Avoiding outdoor activity when and where air pollutant levels are higher
Ambient air pollution levels vary seasonally, day-to-day, and by time-of-day. For example, ultraviolet light from the sun activates the chemical reactions that form ozone, generally leading to higher concentrations in late morning through early evening (25). Alternatively, ozone concentrations may peak later in the evening or at night in locations that are downwind of ozone formation (25). Levels of air pollutants also vary in different microenvironments, such as outdoors in variable proximity to sources, at home, at workplaces, in schools, in vehicles, etc. Individuals can know when air pollution levels are likely to be elevated either by sensing poor air quality (odor, irritation, symptoms), having knowledge of conditions that tend to lead to higher air pollutant levels in their area, or via public communications based on measured or predicted levels at air monitoring stations. In order to most effectively adjust behavior to reduce exposure and risk, individuals must be able to anticipate when and where air pollutant levels are likely to be elevated above levels thought to confer increased risk.
Ambient air pollutant concentrations are measured by air pollution monitoring networks in a number of countries around the world. These measurements are combined with mathematical models to forecast air pollutant levels over 24 to 48 hours. Both measured concentrations and predicted levels are disseminated to the public in various ways. At present, there is no accepted consensus standardization of approaches or methods, but in general, most authorities convert increasing concentrations of major air pollutants (ozone, PM2.5, PM10, carbon monoxide, nitrogen dioxide, and sulfur dioxide) into severity bands labeled with progressive degrees of risk. For example, the US EPA’s Air Quality Index (AQI) includes band ratings of ‘good, moderate, unhealthy for sensitive individuals, unhealthy, very unhealthy, and hazardous’. The Common Air Quality Index (CAQI), used on the European Union’s Air Quality Now website, labels band ratings as ‘very low, low, medium, high, and very high’. The AQI, CAQI and other systems use different air pollutant cut-off values to define bands. Therefore, the severity bands are not directly comparable from country to country, even though the severity terms may be the same, because ratings are generally based on how a pollutant concentration compares to national or other regulatory pollutant thresholds that vary from country to country. All of these indices simplify complex air quality information into relatively straightforward communications to the public, at the expense, to some degree, of precision and accuracy. For example, most consider each air pollutant separately, and many report a single index value based on the pollutant with the highest index value, ignoring poorly-understood, but likely important, interactive effects between different pollutants. The values of most daily indices correspond to standards for daily (24-hour) or shorter averaging times, however, long-term (annual) average standards for the pollutant may be exceeded even if the shorter-term standards are exceeded only infrequently. Aggregate indices that consider the conjoint effects of a number of monitored air pollutants, over various averaging times, have been proposed but have not been incorporated into (26,27).

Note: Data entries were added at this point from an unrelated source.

(** * qpsolvers: the problem validator and the CVXOPT adapter

    A shallow embedding of

    - [qpsolvers/check_problem_constraints.py] (the problem validator), and
    - [qpsolvers/solvers/cvxopt_.py] (the adapter in front of CVXOPT),

    as programs of a small state-and-exception monad [Py] over a world
    made of the solver library's global option table, the heap of NumPy
    and SciPy arrays, and the trace of the calls made to the solver
    library.  CVXOPT itself ([cvxopt.solvers.qp]) and the conversion the
    adapter imports from [.conversions] are not part of the two files:
    they are variables of the adapter's section.

    The first part holds the definitions: the embedding, the imported
    conversion as the specification describes it, the vocabulary of the
    statements, and a sample problem.  The second part holds the proofs. *)

From Stdlib Require Import PrimFloat ZArith.
From stdpp Require Import base option list strings pretty gmap.

Open Scope string_scope.
Open Scope list_scope.

(** * Part I: definitions *)

(** ** Python values and objects *)

(** Heap addresses of array objects; a Python name holds such an address,
    an [option loc] is a name that may hold [None]. *)
Definition loc := positive.

(** A two-dimensional array of IEEE doubles, kept as its list of rows. *)
Record dense := Dense2 { ncols : nat; rows : list (list float) }.

(** A [scipy.sparse.csc_matrix], kept as what [tocoo()] exposes of it:
    the shape and the three parallel lists [data], [row], [col]. *)
Record csc_matrix := Csc {
  csc_shape : nat * nat;
  csc_data : list float;
  csc_row : list nat;
  csc_col : list nat
}.

(** The array objects a caller may hand to the library. *)
Inductive pyobj :=
  | Vector (v : list float)        (* numpy.ndarray, one-dimensional *)
  | Dense (d : dense)              (* numpy.ndarray, two-dimensional *)
  | Sparse (s : csc_matrix).       (* scipy.sparse.csc_matrix *)

#[global] Instance pyobj_inhabited : Inhabited pyobj := populate (Vector []).

(** Values stored in the solver's option table. *)
Inductive pyval :=
  | PyBool (b : bool)
  | PyInt (z : Z)
  | PyFloat (f : float).

(** Exceptions: the class name and the message. *)
Record exn := Exn { exn_type : string; exn_msg : string }.

Definition ValueError (msg : string) : exn := Exn "ValueError" msg.

(** ** The world and the monad *)

(** CVXOPT's own matrix types: what [qp] receives. *)
Inductive cvxmat :=
  | matrix (d : dense)                                   (* cvxopt.matrix *)
  | spmatrix (V : list float) (I J : list nat) (size : nat * nat).

(** The arguments of one call [qp(P, q, G=, h=, A=, b=, solver=, initvals=)]. *)
Record qp_call := QpCall {
  call_P : cvxmat;
  call_q : cvxmat;
  call_G : option cvxmat;
  call_h : option cvxmat;
  call_A : option cvxmat;
  call_b : option cvxmat;
  call_solver : option string;
  call_initvals : option (gmap string cvxmat)
}.

(** The dictionary [qp] returns, as far as the adapter reads it. *)
Record Sol := mkSol { status : string; x : dense }.

Record World := mkWorld {
  options : gmap string pyval;               (* cvxopt.solvers.options *)
  heap : gmap loc pyobj;                     (* NumPy and SciPy arrays *)
  trace : list (gmap string pyval * qp_call) (* calls made to qp, oldest first *)
}.
(** ** The error-code pattern at a position *)

Lemma ERROR_CODE_first s :
  hd_error (results ERROR_CODE s) =
  match without_prefix ERROR_TOKEN (rest s) with
  | None => None
  | Some x =>
      let ws := take_while isspace x in
      let y := drop_while isspace x in
      match ws, take_while isdecimal y with
      | _ :: _, (_ :: _) as ds =>
          Some (State (rev ds ++ rev ws ++ rev ERROR_TOKEN ++ before s)
                      (drop_while isdecimal y) ((1, ds) :: caps s))
      | _, _ => None
      end
  end.
Proof.
  unfold ERROR_CODE. rewrite word_results. fold ERROR_TOKEN.
  destruct (without_prefix ERROR_TOKEN (rest s)) as [x|]; [|reflexivity].
  set (s0 := State (rev ERROR_TOKEN ++ before s) x (caps s)).
  change (results (Seq (plus WHITESPACE) ?k) s0)
    with (flat_map (results k) (results (plus WHITESPACE) s0)).
  rewrite (plus_unfold _ _ WHITESPACE_step). cbn [rest s0].
  destruct x as [|c t]; [reflexivity|]. cbn [take_while drop_while].
  destruct (isspace c) eqn:C; [|reflexivity].
  rewrite <- Seq_star.
  rewrite (star_then _ _ WHITESPACE_step) with (x := t); [|..|reflexivity].
  2: { intros s' H. apply (group_plus_stuck 1 s' DECIMAL_step).
       destruct (rest s') as [|d u]; [reflexivity|]. simpl in *.
       now apply isspace_not_decimal. }
  rewrite (group_plus_first 1 _ DECIMAL_step). cbn [rest before caps s0].
  destruct (take_while isdecimal (drop_while isspace t)); [reflexivity|].
  cbn [rev]. now rewrite <- !app_assoc.
Qed.

Lemma take_while_app_all f w t :
  all f w -> take_while f (w ++ t) = w ++ take_while f t /\
             drop_while f (w ++ t) = drop_while f t.
Proof.
  unfold all. induction w as [|c w IH]; simpl; [auto|].
  intros A. apply andb_true_iff in A. destruct A as (-> & A).
  destruct (IH A) as (-> & ->). auto.
Qed.

Lemma all_head f x : x <> [] -> all f x -> starts_with f x = true.
Proof.
  destruct x as [|c x]; [congruence|]. unfold all. simpl.
  intros _ A. now apply andb_true_iff in A.
Qed.

Lemma app_same_length {A} (p p' a a' : list A) :
  p ++ a = p' ++ a' -> length p = length p' -> p = p' /\ a = a'.
Proof.
  revert p'. induction p as [|c p IH]; intros [|c' p'] E L; simpl in *;
    try discriminate; auto.
  injection E as <- E. destruct (IH p' E) as (-> & ->); auto.
Qed.

(** An occurrence at a position makes the pattern match there. *)
Lemma error_code_at_matches {line pre ws ds post} :
  error_code_at line pre ws ds post ->
  exists x, line = pre ++ x /\
            take_while isspace (skipn 5 x) = ws /\
            take_while isdecimal (drop_while isspace (skipn 5 x))
            = ds ++ take_while isdecimal post /\
            results ERROR_CODE (State (rev pre) x []) <> [].
Proof.
  intros (E & Wn & W & Dn & D). exists (ERROR_TOKEN ++ ws ++ ds ++ post).
  assert (starts_with isspace (ds ++ post) = false) as S.
  { destruct ds as [|d ds]; [congruence|]. unfold all in D. simpl in *.
    apply andb_true_iff in D. destruct D as (D & _).
    destruct (isspace d) eqn:Sp; [|reflexivity].
    apply isspace_not_decimal in Sp. congruence. }
  destruct (take_while_run isspace ws (ds ++ post) W S) as (T1 & T2).
  destruct (take_while_app_all isdecimal ds post D) as (T3 & _).
  change (skipn 5 (ERROR_TOKEN ++ ws ++ ds ++ post)) with (ws ++ ds ++ post).
  rewrite T1, T2, T3. repeat split; try assumption.
  intros N. pose proof (ERROR_CODE_first (State (rev pre) (ERROR_TOKEN ++ ws ++ ds ++ post) [])) as F.
  rewrite N in F. cbn [rest] in F.
  replace (without_prefix ERROR_TOKEN (ERROR_TOKEN ++ ws ++ ds ++ post))
    with (Some (ws ++ ds ++ post)) in F
    by (symmetry; now apply without_prefix_spec).
  cbv zeta in F. rewrite T1, T2, T3 in F.
  destruct ws; [congruence|]. destruct ds; [congruence|]. discriminate.
Qed.

Lemma group_1 u : group (MkMatch u [(1, u)]) 1 = Some u.
Proof. reflexivity. Qed.

Lemma search_ERROR_CODE line :
  match search ERROR_CODE line with
  | Some m =>
      exists pre ws ds post,
        group m 1 = Some ds /\
        error_code_at line pre ws ds post /\
        starts_with isdecimal post = false /\
        forall pre' ws' ds' post',
          error_code_at line pre' ws' ds' post' ->
          length pre <= length pre' /\
          (length pre' = length pre ->
           starts_with isdecimal post' = false -> ds' = ds)
  | None => forall pre ws ds post, ~ error_code_at line pre ws ds post
  end.
Proof.
  unfold search. destruct (search_from ERROR_CODE [] line) as [m|] eqn:S.
  - apply search_from_Some in S.
    destruct S as (pre & x0 & s' & E & Hd & -> & L). rewrite app_nil_r in *.
    rewrite ERROR_CODE_first in Hd. cbn [rest before caps] in Hd.
    destruct (without_prefix ERROR_TOKEN x0) as [x|] eqn:P; [|discriminate].
    apply without_prefix_spec in P. cbv zeta in Hd.
    destruct (take_while isspace x) as [|w ws] eqn:W; [discriminate|].
    destruct (take_while isdecimal (drop_while isspace x)) as [|d ds] eqn:D;
      [discriminate|].
    injection Hd as <-. cbn [caps].
    exists pre, (w :: ws), (d :: ds),
      (drop_while isdecimal (drop_while isspace x)).
    split; [reflexivity|]. split; [|split].
    + unfold error_code_at. rewrite <- W, <- D. repeat split.
      * rewrite E, P. fold ERROR_TOKEN. now rewrite !take_drop.
      * rewrite W. discriminate.
      * apply take_while_all.
      * rewrite D. discriminate.
      * apply take_while_all.
    + apply drop_while_stops.
    + intros pre' ws' ds' post' O.
      destruct (error_code_at_matches O) as (x' & E' & T1 & T2 & N).
      assert (~ length pre' < length pre) as Lt.
      { intros Lt. apply N. specialize (L pre' x' E' Lt).
        now rewrite app_nil_r in L. }
      split; [lia|]. intros Len Max.
      rewrite E, P in E'. destruct (app_same_length _ _ _ _ E' (eq_sym Len)) as (_ & <-).
      change (skipn 5 (ERROR_TOKEN ++ x)) with x in T1, T2.
      rewrite D in T2. destruct post' as [|p post']; simpl in Max, T2.
      * now rewrite app_nil_r in T2.
      * rewrite Max, app_nil_r in T2. congruence.
  - intros pre ws ds post O.
    destruct (error_code_at_matches O) as (x' & E' & _ & _ & N).
    apply N. pose proof (search_from_None _ _ _ S pre x' E') as R.
    now rewrite app_nil_r in R.
Qed.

It is generally assumed that levels of air pollutants that trigger air quality alerts are below thresholds of human detection by odor, irritation, or specific symptomatic responses. However, levels or air pollutants at central monitors can misrepresent local conditions, especially during transient, local air pollution episodes that humans may sense by odor, irritation, or other responses (28). Some studies have found correlations between perceptions of air quality and monitoring data (29-32), but other studies have not (33,34).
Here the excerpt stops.